Work task:
When a line of the listing below has the string "dgtb" in it, copy that line.

Dataset entries:
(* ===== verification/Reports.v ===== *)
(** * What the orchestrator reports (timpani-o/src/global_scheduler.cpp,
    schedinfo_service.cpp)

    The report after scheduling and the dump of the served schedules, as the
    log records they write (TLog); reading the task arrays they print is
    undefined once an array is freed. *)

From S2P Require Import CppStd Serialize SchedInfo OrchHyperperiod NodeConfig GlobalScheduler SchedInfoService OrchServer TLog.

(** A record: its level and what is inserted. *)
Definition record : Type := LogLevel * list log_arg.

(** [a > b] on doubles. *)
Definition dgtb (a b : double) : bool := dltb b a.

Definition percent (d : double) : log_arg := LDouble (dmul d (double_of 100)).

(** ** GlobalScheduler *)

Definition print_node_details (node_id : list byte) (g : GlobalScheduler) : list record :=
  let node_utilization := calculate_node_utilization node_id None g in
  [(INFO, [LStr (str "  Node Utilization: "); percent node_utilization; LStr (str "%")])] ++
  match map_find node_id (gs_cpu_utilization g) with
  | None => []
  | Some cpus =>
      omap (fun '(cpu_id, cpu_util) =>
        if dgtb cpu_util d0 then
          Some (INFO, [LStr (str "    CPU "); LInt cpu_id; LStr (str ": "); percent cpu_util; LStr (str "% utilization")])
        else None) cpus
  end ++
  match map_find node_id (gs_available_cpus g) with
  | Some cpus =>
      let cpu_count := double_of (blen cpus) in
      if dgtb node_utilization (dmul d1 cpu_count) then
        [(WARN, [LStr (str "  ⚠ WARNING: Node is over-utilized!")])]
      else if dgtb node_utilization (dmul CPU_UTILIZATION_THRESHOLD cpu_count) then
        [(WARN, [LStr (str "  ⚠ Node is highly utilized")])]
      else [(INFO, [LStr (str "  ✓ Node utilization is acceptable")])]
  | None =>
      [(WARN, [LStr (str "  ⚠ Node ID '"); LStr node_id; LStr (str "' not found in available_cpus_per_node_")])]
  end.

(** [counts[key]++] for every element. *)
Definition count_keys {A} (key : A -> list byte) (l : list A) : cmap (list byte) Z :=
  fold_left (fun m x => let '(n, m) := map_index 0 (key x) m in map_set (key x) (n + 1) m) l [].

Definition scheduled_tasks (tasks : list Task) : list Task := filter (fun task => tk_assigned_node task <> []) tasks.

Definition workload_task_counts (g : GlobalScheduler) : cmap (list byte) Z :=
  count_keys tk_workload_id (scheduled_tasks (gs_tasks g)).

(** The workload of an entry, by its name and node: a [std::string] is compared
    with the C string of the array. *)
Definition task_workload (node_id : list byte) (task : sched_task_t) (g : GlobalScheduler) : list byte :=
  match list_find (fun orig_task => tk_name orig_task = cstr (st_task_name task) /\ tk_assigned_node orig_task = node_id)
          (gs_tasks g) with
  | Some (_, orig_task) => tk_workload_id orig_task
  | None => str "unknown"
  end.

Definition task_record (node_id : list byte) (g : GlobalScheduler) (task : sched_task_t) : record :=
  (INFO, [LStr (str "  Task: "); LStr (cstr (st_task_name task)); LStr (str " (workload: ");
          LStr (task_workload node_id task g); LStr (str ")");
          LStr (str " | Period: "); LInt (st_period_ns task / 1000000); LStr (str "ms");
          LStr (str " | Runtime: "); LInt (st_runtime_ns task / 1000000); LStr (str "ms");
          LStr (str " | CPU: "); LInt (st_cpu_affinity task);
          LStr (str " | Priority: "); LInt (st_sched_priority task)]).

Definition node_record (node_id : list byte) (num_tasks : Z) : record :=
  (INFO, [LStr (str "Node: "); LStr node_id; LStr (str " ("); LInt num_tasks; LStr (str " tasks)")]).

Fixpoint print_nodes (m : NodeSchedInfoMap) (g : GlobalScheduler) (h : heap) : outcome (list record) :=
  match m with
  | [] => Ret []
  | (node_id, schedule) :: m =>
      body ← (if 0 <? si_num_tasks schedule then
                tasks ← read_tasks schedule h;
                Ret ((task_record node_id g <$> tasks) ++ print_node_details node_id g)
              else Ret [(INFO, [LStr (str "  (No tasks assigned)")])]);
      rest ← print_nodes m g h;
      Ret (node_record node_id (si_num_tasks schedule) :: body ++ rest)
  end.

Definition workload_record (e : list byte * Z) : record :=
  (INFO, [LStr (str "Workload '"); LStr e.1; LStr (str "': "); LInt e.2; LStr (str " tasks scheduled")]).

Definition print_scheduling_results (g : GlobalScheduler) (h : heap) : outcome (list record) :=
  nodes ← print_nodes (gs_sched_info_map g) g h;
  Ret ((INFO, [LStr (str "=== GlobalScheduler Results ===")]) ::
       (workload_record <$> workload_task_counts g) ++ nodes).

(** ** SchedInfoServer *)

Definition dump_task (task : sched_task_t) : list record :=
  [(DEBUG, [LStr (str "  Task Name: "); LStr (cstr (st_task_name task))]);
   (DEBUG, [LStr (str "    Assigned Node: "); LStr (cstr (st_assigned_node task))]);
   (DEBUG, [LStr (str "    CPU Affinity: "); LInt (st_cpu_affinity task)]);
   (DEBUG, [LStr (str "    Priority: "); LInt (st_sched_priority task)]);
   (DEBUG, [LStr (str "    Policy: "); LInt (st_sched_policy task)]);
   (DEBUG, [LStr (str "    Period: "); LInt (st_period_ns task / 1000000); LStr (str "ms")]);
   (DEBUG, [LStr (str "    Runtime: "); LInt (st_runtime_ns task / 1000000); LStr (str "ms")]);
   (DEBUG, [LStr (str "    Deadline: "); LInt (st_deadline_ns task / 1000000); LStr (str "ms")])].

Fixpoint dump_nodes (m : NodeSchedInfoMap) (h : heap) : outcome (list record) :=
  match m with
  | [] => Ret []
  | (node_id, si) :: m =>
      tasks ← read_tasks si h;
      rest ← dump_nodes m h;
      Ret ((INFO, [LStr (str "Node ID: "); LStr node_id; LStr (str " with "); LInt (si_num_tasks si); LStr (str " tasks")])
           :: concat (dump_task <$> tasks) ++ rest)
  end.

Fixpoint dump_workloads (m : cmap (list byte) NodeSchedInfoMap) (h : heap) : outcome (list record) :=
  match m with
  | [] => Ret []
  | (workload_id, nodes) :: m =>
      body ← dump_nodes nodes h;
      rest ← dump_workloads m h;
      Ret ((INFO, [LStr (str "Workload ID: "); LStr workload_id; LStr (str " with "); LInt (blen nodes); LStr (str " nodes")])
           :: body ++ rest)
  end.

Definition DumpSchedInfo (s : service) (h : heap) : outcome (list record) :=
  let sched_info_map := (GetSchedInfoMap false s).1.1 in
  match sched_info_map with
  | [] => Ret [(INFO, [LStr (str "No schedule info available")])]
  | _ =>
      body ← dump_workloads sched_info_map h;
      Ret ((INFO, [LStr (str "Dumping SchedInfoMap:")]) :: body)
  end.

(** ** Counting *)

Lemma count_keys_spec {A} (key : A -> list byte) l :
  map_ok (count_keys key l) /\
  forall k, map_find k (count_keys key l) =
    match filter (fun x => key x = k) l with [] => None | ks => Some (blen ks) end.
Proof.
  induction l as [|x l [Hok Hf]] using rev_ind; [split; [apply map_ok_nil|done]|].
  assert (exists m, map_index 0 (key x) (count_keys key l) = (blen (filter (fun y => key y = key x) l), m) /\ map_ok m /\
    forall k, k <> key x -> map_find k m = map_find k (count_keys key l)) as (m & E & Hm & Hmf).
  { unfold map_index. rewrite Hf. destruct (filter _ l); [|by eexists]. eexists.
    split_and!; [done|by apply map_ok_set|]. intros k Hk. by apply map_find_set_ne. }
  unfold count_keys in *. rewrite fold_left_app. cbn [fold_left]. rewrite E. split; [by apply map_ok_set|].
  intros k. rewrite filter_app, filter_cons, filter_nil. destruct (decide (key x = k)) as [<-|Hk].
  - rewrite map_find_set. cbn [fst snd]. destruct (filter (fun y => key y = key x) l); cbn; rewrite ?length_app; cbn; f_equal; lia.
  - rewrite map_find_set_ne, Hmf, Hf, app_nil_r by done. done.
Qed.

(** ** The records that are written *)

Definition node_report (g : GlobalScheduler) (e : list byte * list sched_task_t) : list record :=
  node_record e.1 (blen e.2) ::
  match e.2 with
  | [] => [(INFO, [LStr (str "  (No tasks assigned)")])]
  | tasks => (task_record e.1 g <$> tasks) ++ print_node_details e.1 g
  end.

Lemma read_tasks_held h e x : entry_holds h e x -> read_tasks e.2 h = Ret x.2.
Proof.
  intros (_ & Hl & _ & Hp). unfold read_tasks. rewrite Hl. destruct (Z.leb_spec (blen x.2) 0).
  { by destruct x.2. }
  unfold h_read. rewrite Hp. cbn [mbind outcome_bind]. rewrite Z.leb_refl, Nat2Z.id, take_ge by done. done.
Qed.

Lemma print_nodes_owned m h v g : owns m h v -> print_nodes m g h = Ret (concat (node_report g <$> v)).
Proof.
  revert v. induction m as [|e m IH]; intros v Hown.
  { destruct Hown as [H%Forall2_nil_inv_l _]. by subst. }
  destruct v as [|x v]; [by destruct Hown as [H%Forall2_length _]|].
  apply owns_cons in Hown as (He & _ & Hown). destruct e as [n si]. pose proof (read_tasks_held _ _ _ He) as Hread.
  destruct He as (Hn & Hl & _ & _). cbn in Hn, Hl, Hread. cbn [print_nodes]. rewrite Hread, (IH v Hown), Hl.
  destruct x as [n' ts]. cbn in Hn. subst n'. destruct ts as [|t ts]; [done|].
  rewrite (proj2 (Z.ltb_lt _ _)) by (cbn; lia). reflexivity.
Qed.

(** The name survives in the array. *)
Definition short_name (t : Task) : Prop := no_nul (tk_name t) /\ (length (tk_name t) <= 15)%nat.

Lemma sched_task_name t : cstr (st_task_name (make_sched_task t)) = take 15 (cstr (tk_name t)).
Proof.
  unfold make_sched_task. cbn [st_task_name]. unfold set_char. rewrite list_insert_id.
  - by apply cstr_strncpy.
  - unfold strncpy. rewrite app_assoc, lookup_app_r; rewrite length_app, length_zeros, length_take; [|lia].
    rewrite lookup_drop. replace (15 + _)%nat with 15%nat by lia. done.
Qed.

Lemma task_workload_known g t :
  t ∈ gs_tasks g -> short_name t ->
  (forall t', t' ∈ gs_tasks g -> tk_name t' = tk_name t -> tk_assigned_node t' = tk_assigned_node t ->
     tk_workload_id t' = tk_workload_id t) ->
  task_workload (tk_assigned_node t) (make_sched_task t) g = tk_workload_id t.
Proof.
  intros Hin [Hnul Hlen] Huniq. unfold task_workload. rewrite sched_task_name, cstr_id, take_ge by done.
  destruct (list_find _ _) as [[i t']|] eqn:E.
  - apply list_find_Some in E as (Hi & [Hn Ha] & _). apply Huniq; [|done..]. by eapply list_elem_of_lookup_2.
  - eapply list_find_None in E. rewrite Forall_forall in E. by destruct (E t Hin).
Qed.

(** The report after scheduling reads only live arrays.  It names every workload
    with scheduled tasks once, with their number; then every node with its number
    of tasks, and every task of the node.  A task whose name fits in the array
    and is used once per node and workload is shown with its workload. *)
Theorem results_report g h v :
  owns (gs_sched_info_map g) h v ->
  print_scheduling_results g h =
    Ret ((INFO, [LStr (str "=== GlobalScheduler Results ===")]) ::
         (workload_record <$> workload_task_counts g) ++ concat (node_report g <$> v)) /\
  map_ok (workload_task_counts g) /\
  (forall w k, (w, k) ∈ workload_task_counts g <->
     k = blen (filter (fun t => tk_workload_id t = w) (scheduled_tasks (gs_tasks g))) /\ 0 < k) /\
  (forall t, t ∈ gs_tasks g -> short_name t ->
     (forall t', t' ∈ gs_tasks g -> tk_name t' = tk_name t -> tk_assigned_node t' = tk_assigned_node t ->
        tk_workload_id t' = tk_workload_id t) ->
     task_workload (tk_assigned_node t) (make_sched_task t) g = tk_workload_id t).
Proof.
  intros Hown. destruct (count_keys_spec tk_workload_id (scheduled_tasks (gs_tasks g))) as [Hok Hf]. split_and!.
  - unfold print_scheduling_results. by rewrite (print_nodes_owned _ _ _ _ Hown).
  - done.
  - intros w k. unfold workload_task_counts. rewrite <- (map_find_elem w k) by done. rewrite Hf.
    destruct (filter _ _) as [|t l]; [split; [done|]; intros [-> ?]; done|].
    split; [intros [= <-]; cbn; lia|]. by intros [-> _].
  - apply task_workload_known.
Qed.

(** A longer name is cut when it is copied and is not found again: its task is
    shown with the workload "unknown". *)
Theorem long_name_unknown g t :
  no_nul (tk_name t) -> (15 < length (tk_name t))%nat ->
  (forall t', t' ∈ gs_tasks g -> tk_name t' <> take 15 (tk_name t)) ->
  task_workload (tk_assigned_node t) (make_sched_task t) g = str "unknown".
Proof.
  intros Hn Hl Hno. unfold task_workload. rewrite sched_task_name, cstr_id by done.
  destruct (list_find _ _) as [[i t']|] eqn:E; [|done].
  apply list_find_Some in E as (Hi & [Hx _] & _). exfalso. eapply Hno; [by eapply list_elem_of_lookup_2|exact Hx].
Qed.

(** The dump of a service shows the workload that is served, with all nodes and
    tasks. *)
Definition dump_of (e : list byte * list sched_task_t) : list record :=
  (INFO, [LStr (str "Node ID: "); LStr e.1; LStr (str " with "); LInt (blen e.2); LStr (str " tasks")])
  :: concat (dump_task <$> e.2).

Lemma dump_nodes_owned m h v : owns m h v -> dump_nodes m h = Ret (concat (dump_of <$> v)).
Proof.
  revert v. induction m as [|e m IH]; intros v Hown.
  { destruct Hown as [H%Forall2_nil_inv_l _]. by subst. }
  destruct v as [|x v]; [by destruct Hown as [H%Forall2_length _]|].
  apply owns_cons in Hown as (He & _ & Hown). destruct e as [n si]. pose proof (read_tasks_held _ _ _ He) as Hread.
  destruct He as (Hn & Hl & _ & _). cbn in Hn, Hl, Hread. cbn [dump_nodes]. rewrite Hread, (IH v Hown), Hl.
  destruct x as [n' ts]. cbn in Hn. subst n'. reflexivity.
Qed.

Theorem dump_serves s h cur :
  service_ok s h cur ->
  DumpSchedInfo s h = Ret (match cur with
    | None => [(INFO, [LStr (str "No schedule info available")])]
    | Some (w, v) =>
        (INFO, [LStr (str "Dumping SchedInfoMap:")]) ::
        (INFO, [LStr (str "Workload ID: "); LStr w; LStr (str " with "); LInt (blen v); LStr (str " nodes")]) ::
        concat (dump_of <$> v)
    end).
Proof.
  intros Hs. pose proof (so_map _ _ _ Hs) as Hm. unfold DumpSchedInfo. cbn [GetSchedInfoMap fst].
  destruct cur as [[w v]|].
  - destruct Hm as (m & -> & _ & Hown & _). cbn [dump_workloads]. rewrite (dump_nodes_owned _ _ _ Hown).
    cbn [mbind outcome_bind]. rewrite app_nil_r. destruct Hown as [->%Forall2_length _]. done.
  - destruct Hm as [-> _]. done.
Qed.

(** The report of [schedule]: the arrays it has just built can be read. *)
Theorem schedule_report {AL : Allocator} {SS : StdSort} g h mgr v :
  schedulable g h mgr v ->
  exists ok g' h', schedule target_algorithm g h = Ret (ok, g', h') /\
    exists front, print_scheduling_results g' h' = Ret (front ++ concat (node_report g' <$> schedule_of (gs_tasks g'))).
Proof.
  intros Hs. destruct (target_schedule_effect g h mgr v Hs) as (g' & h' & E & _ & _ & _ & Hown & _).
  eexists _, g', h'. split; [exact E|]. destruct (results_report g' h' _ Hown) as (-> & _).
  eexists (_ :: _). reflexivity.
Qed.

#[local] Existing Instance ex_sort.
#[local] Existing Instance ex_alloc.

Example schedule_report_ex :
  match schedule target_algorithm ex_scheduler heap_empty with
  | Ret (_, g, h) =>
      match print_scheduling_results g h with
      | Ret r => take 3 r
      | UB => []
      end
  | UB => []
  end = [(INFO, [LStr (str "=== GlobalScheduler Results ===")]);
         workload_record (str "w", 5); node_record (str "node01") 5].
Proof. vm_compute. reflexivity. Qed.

Task answer:
Definition dgtb (a b : double) : bool := dltb b a.
        if dgtb cpu_util d0 then
      if dgtb node_utilization (dmul d1 cpu_count) then
      else if dgtb node_utilization (dmul CPU_UTILIZATION_THRESHOLD cpu_count) then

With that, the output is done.